In Hadoop, the implementation class of the writable is a huge family, and we are here to briefly describe some of the parts that are often used for serialization.

Java Native type

Except for the char type, all native types have corresponding writable classes, and their values are available through get and set methods.

Intwritable and longwritable also have corresponding variable-length vintwritable and vlongwritable classes.

Fixed length or longer selection similar to the database with char or VCHAR, here is not to repeat.

Text type

The text type uses a variable length int type storage length, so the maximum storage for the text type is 2G.

The text type uses standard UTF-8 encoding, so it can be very good to interact with other text tools, but note that this is a lot different from the Java string type.

Retrieval of different

The Chatat of text returns an integral type and a utf-8 encoded number, rather than a Unicode-encoded char type like string.

@Test public
void Testtextindex () {  
    text text=new text ("Hadoop");  
    Assert.assertequals (Text.getlength (), 6);  
    Assert.assertequals (Text.getbytes (). length, 6);  
    Assert.assertequals (Text.charat (2), (int) ' d ');  
    Assert.assertequals ("Out of Bounds", Text.charat (), -1);  
}

Text also has a Find method, similar to the IndexOf method in string

@Test public
void Testtextfind () {  
    text text = new text ("Hadoop");  
    Assert.assertequals ("Find a substring", Text.find ("Do"), 2);  
    Assert.assertequals ("Find a ' o '", Text.find ("O"), 3);  
    Assert.assertequals ("Find ' o ' position 4 or later", Text.find ("O", 4), 4);  
    Assert.assertequals ("No match", Text.find ("Pig"), -1);  
}

The different Unicode

When the uft-8 encoded bytes are greater than two, the difference between text and string is clearer, because string is computed in Unicode char, and text is calculated in bytes.

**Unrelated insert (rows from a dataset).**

Lemma carry_neg k x :
  0 < k <= 60 -> x < 0 ->
  if u8 (Z.rem x k) =? 0 then 0 = x mod k /\ Z.quot x k = x / k
  else u8 (u8 (Z.rem x k) + k) = x mod k /\ Z.quot x k - 1 = x / k.
Proof.
  intros Hk Hx.
  assert (Z.quot x k = - ((- x) / k) /\ Z.rem x k = - ((- x) mod k)) as [Eq Er].
  { rewrite <- (Z.opp_involutive x) at 1 3.
    rewrite Z.quot_opp_l, Z.rem_opp_l, Z.quot_div_nonneg, Z.rem_mod_nonneg by lia. lia. }
  pose proof (Z.div_mod (- x) k). pose proof (Z.mod_pos_bound (- x) k).
  rewrite Eq, Er. set (r := (- x) mod k) in *. set (q := (- x) / k) in *.
  destruct (Z.eq_dec r 0) as [E|E].
  - rewrite E. change (u8 (- 0)) with 0. simpl. split.
    + apply Z.mod_unique with (q := - q); lia.
    + apply Z.div_unique with (r := 0); lia.
  - assert (u8 (- r) = 256 - r) as ->.
    { unfold u8. symmetry. apply Z.mod_unique with (q := -1); lia. }
    destruct (Z.eqb_spec (256 - r) 0); [lia|].
    assert (u8 (256 - r + k) = k - r) as ->.
    { unfold u8. symmetry. apply Z.mod_unique with (q := 1); lia. }
    split.
    + apply Z.mod_unique with (q := - q - 1); lia.
    + apply Z.div_unique with (r := k - r); lia.
Qed.

Lemma seqZ_1 m : seqZ m 1 = [m].
Proof. rewrite seqZ_cons by lia. by rewrite seqZ_nil. Qed.

(** ** Comparison functions and [qsort] *)

Definition zcmp (a b : Z) : Z := if a <? b then -1 else if b <? a then 1 else 0.

(** Lexicographic comparison of rows of the same width. *)
Fixpoint lexcmp (l k : list Z) : Z :=
  match l, k with
  | a :: l, b :: k => if zcmp a b =? 0 then lexcmp l k else zcmp a b
  | _, _ => 0
  end.

(** What [qsort] needs of its comparison function. *)
Class CmpPreorder {A} (cmp : A -> A -> Z) : Prop := {
  cmp_antisym a b : cmp b a = - cmp a b;
  cmp_trans a b c : cmp a b <= 0 -> cmp b c <= 0 -> cmp a c <= 0;
}.

Lemma lexcmp_antisym l k : lexcmp k l = - lexcmp l k.
Proof.
  revert k. induction l as [|a l IH]; intros [|b k]; try done.
  simpl. unfold zcmp. specialize (IH k). repeat case_match; lia.
Qed.

Lemma lexcmp_trans n l1 l2 l3 :
  length l1 = n -> length l2 = n -> length l3 = n ->
  lexcmp l1 l2 <= 0 -> lexcmp l2 l3 <= 0 -> lexcmp l1 l3 <= 0.
Proof.
  revert l1 l2 l3. induction n as [|n IH]; intros [|a l1] [|b l2] [|c l3] ???;
    simplify_eq/=; try lia.
  specialize (IH l1 l2 l3). unfold zcmp in *. repeat case_match; try lia; auto.
Qed.

Lemma lexcmp_eq n l k :
  length l = n -> length k = n -> lexcmp l k = 0 -> l = k.
Proof.
  revert l k. induction n as [|n IH]; intros [|a l] [|b k] ??; simplify_eq/=; [done|].
  unfold zcmp. intros E. assert (a = b) as -> by (repeat case_match; lia).
  f_equal. apply IH; [done..|]. repeat case_match; lia.
Qed.

Lemma lexcmp_app l l' k k' :
  length l = length l' ->
  lexcmp (l ++ k) (l' ++ k') = if lexcmp l l' =? 0 then lexcmp k k' else lexcmp l l'.
Proof.
  revert l'. induction l as [|a l IH]; intros [|b l'] ?; simplify_eq/=; [done|].
  destruct (zcmp a b =? 0) eqn:E; [by apply IH|]. by rewrite E.
Qed.

Lemma lexcmp_refl l : lexcmp l l = 0.
Proof. pose proof (lexcmp_antisym l l). lia. Qed.

(** The C library's [qsort]: some sorted rearrangement of the array; the order
    of elements that compare equal is unspecified. *)
Class QSort := qsort : forall A : Type, (A -> A -> Z) -> list A -> list A.
Arguments qsort {_ A} cmp l.

Class QSortLaws (Q : QSort) : Prop := {
  qsort_perm {A} (cmp : A -> A -> Z) l : CmpPreorder cmp -> qsort cmp l ≡ₚ l;
  qsort_sorted {A} (cmp : A -> A -> Z) l :
    CmpPreorder cmp -> StronglySorted (fun a b => cmp a b <= 0) (qsort cmp l);
}.

(** One [qsort]: merge sort. *)
#[export] Instance QSort_merge : QSort := fun A cmp =>
  @merge_sort A (fun a b => cmp a b <= 0) (fun a b => Z_le_dec (cmp a b) 0).

#[export] Instance QSort_merge_laws : QSortLaws QSort_merge.
Proof.
  split; intros A cmp l Hcmp.
  - apply merge_sort_Permutation.
  - apply StronglySorted_merge_sort.
    + intros a b c. apply (@cmp_trans A cmp Hcmp).
    + intros a b. pose proof (@cmp_antisym A cmp Hcmp a b). lia.
Qed.

(** ** Arrays *)
Lemma arr_get_Ok {A} (t : list A) i x :
  arr_get t i = Ok x <-> 0 <= i /\ t !! Z.to_nat i = Some x.
Proof.
  unfold arr_get. destruct (Z.ltb_spec i 0) as [H|H]; [split; [done|lia]|].
  destruct (t !! Z.to_nat i); split; try done;
    [by intros [= ->]|by intros [_ [= ->]]|by intros [_ ?]].
Qed.

Lemma arr_set_Ok {A} (t : list A) i x :
  0 <= i < Z.of_nat (length t) -> arr_set t i x = Ok (<[Z.to_nat i := x]> t).
Proof.
  intros. unfold arr_set. destruct ((i <? 0) || (Z.of_nat (length t) <=? i)) eqn:E; [lia|done].
Qed.

Lemma arr_set_inv {A} (t t' : list A) i x :
  arr_set t i x = Ok t' -> 0 <= i < Z.of_nat (length t) /\ t' = <[Z.to_nat i := x]> t.
Proof.
  unfold arr_set. destruct ((i <? 0) || (Z.of_nat (length t) <=? i)) eqn:E; [done|].
  intros. simplify_eq. split; [lia|done].
Qed.

Lemma arr_get_set_ne {A} (t : list A) i j x :
  0 <= i -> i <> j -> arr_get (<[Z.to_nat i := x]> t) j = arr_get t j.
Proof.
  intros Hi Hij. unfold arr_get. destruct (Z.ltb_spec j 0); [done|].
  rewrite list_lookup_insert_ne by lia. done.
Qed.

Lemma arr_get_set_eq {A} (t : list A) i x :
  0 <= i < Z.of_nat (length t) -> arr_get (<[Z.to_nat i := x]> t) i = Ok x.
Proof.
  intros Hi. apply arr_get_Ok. split; [lia|]. apply list_lookup_insert_eq. lia.
Qed.

Lemma arr_get_replicate {A} n (x : A) i :
  0 <= i < Z.of_nat n -> arr_get (replicate n x) i = Ok x.
Proof. intros. apply arr_get_Ok. split; [lia|]. apply lookup_replicate_2. lia. Qed.

(** Pieces of an encoded stream that decode to known bytes. *)
Create HintDb codec.

(** Closes bounds on closed terms, and [Forall] over closed lists of them. *)
Ltac concrete :=
  first
    [ apply Forall_nil_2
    | apply Forall_cons_2; [concrete | concrete]
    | vm_compute; repeat split; first [reflexivity | discriminate] ].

Let's look at 1 to 4 bytes of different Unicode characters

Contact Us

The content source of this page is from Internet, which doesn't represent Alibaba Cloud's opinion; products and services mentioned on that page don't have any relationship with Alibaba Cloud. If the content of the page makes you feel confusing, please write us an email, we will handle the problem within 5 days after receiving your email.

If you find any instances of plagiarism from the community, please send an email to: info-contact@alibabacloud.com and provide relevant evidence. A staff member will contact you within 5 working days.

A Free Trial That Lets You Build Big!

Start building with 50+ products and up to 12 months usage for Elastic Compute Service

  • Sales Support

    1 on 1 presale consultation

  • After-Sales Support

    24/7 Technical Support 6 Free Tickets per Quarter Faster Response

  • Alibaba Cloud offers highly flexible support services tailored to meet your exact needs.